↓↓↓
Definition RR_REQUEST_TIMEOUT_SECS : Z := 600.
Definition MAX_TENSOR_FORWARD_SECS : Z := RR_REQUEST_TIMEOUT_SECS.
Definition HOP_FORWARD_KEEP : Z := seconds MAX_TENSOR_FORWARD_SECS.
Definition MAX_HOP_FORWARDS : nat := 1024.
Definition MAX_STREAM_RECORDS : nat := Z.to_nat MAX_STREAM_CHUNKS_HERE.

#[global] Instance result_step_eq_dec : EqDecision ResultStep.
Proof. solve_decision. Defined.

(** The request, and the check's number in its stream. *)
Abbreviation HopKey := (bytes * option Z)%type.

Record HopForward : Type := { hf_coordinator : NodeId; hf_onward : NodeId; hf_step : ResultStep; hf_sent_at : Z }.
#[global] Instance hop_forward_eq_dec : EqDecision HopForward.
Proof. solve_decision. Defined.

Abbreviation HopForwards := (gmap HopKey HopForward).

(** [LayerResult::error] with a reason that is already bytes. *)
Definition error_result (request_id reason : bytes) : LayerResult := {|
  lr_request_id := request_id; lr_token_ids := []; lr_finish_reason := Some (FinishError reason);
  lr_activations := []; lr_sealed_token_ids := None; lr_spec_logits := []; lr_matched_stop_sequence := None;
  lr_token_logprobs := []; lr_locally_constructed := true; lr_refusal := None; lr_answers_step := None;
  lr_prompt_blocks_stored := None; lr_served_us := None |}.

Definition hop_key (request_id : bytes) (hop : HopForward) : HopKey := (request_id, st_stream_seq (hf_step hop)).
Lemma run_handler_rejected client_socket r rest w :
  (∀ c g, ¬ well_formed_registration r c g) →
  ∃ e, run_handler client_socket (r :: rest) w
       = (emit (EvError (LogHandlerError e)) w, Raise UnboundLocalError).
Proof.
  intros Hbad.
  destruct (handler_body_rejected client_socket r rest w Hbad)
    as (e & [wf cf vf] & Hrun & Hw & Hv).
  cbn in Hw, Hv. subst wf vf. exists e.
  unfold run_handler. rewrite handle_client_guarded.
  unfold guarded, Py.try_finally, Py.try_except. rewrite Hrun.
  cbn [is_Exception]. unfold self, Py.lift, logger_error, Py.modify, Py.bind, load.
  cbn. by destruct cf.
Qed.

(** The whole run of a handler that registers as [(c, g)], relays, and
    meets a read that ends its loop. *)
Lemma run_handler_registered client_socket r c g msgs t after w :
  well_formed_registration r c g →
  forallb is_message msgs = true → is_message t = false →
  ∃ evs, cleanups evs = [] ∧
    run_handler client_socket (r :: msgs ++ t :: after) w
    = (set_closed (λ cl, {[client_socket]} ∪ cl)
         (emit (EvClose client_socket)
            (unregistered c g (add_events evs (registered c g client_socket w)))),
       Ok tt).
Proof.
  intros Hreg Hmsgs Ht. unfold run_handler.
  rewrite handle_client_guarded.
  unfold guarded, Py.try_finally, Py.try_except.
  rewrite (handler_body_registered _ _ c g _ _ Hreg).
  set (f1 := {| server := registered c g client_socket w;
                loc_client_id := Some c; loc_vlan_id := Some g |}).
  destruct (relay_loop_run client_socket c g msgs t after f1 eq_refl eq_refl Hmsgs Ht)
    as (evs & r0 & Hrun & Hr0 & Hquiet).
  rewrite Hrun. destruct r0 as [[]|e|]; [| |done].
  - exists evs. split; [done|].
    unfold Py.bind, load, self, Py.lift, close, Py.modify. cbn -[unregister_client].
    rewrite unregister_client_run. reflexivity.
  - exists (evs ++ [EvError (LogHandlerError e)]). split.
    { by rewrite cleanups_app, Hquiet. }
    cbn [is_Exception].
    unfold Py.bind, load, self, Py.lift, close, logger_error, Py.modify.
    cbn -[unregister_client]. rewrite unregister_client_run. cbn.
    f_equal. unfold unregistered, emit, set_closed, set_vlans, set_clients; cbn.
    f_equal. by rewrite <- !app_assoc.
Qed.

Lemma new_events_emit e w : new_events w (emit e w) = [e].
Proof. unfold new_events. cbn. apply drop_app_length. Qed.

(** C5.  What the handler does when the first read is not a registration
    (the read fails, the text is empty or not JSON, or the document lacks
    [client_id] or [vlan_id]): nothing is registered, and the two
    dictionaries are as before; but the [finally] suite reads a variable
    that was never assigned, so [handle_client] ends with
    [UnboundLocalError] and [client_socket.close()] is not reached. *)
Theorem handler_rejects_bad_registration_without_closing client_socket r rest w :
  (∀ c g, ¬ well_formed_registration r c g) →
  let out := run_handler client_socket (r :: rest) w in
  clients out.1 = clients w
  ∧ vlans out.1 = vlans w
  ∧ out.2 = Raise UnboundLocalError
  ∧ closed out.1 = closed w
  ∧ (∀ s, EvClose s ∉ new_events w out.1).
Proof.
  intros Hbad. cbv zeta.
  destruct (run_handler_rejected client_socket r rest w Hbad) as (e & ->).
  cbn [fst snd]. split_and!; try reflexivity.
  intros s. rewrite new_events_emit.
  intros Hin. apply list_elem_of_singleton in Hin. discriminate.
Qed.

Lemma handler_rejects_bad_registration_witness :
  (∀ c g, ¬ well_formed_registration (RecvText NotJson) c g) ∧
  (run_handler 7%nat [RecvText NotJson] init).2 = Raise UnboundLocalError ∧
  closed (run_handler 7%nat [RecvText NotJson] init).1 = closed init.
Proof.
  assert (H : ∀ c g, ¬ well_formed_registration (RecvText NotJson) c g).
  { intros c g (m & Hm & _). discriminate. }
  split; [exact H|].
  pose proof (handler_rejects_bad_registration_without_closing 7%nat _ [] init H) as P.
  cbv zeta in P. tauto.
Defined.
↑↑↑
- [Work request]: Would you output, unchanged, each line from the start of the records to the line that holds "lr_request_id := request_id;", both included and nothing else?

- [Result for this exercise]:
Definition RR_REQUEST_TIMEOUT_SECS : Z := 600.
Definition MAX_TENSOR_FORWARD_SECS : Z := RR_REQUEST_TIMEOUT_SECS.
Definition HOP_FORWARD_KEEP : Z := seconds MAX_TENSOR_FORWARD_SECS.
Definition MAX_HOP_FORWARDS : nat := 1024.
Definition MAX_STREAM_RECORDS : nat := Z.to_nat MAX_STREAM_CHUNKS_HERE.

#[global] Instance result_step_eq_dec : EqDecision ResultStep.
Proof. solve_decision. Defined.

(** The request, and the check's number in its stream. *)
Abbreviation HopKey := (bytes * option Z)%type.

Record HopForward : Type := { hf_coordinator : NodeId; hf_onward : NodeId; hf_step : ResultStep; hf_sent_at : Z }.
#[global] Instance hop_forward_eq_dec : EqDecision HopForward.
Proof. solve_decision. Defined.

Abbreviation HopForwards := (gmap HopKey HopForward).

(** [LayerResult::error] with a reason that is already bytes. *)
Definition error_result (request_id reason : bytes) : LayerResult := {|
  lr_request_id := request_id; lr_token_ids := []; lr_finish_reason := Some (FinishError reason);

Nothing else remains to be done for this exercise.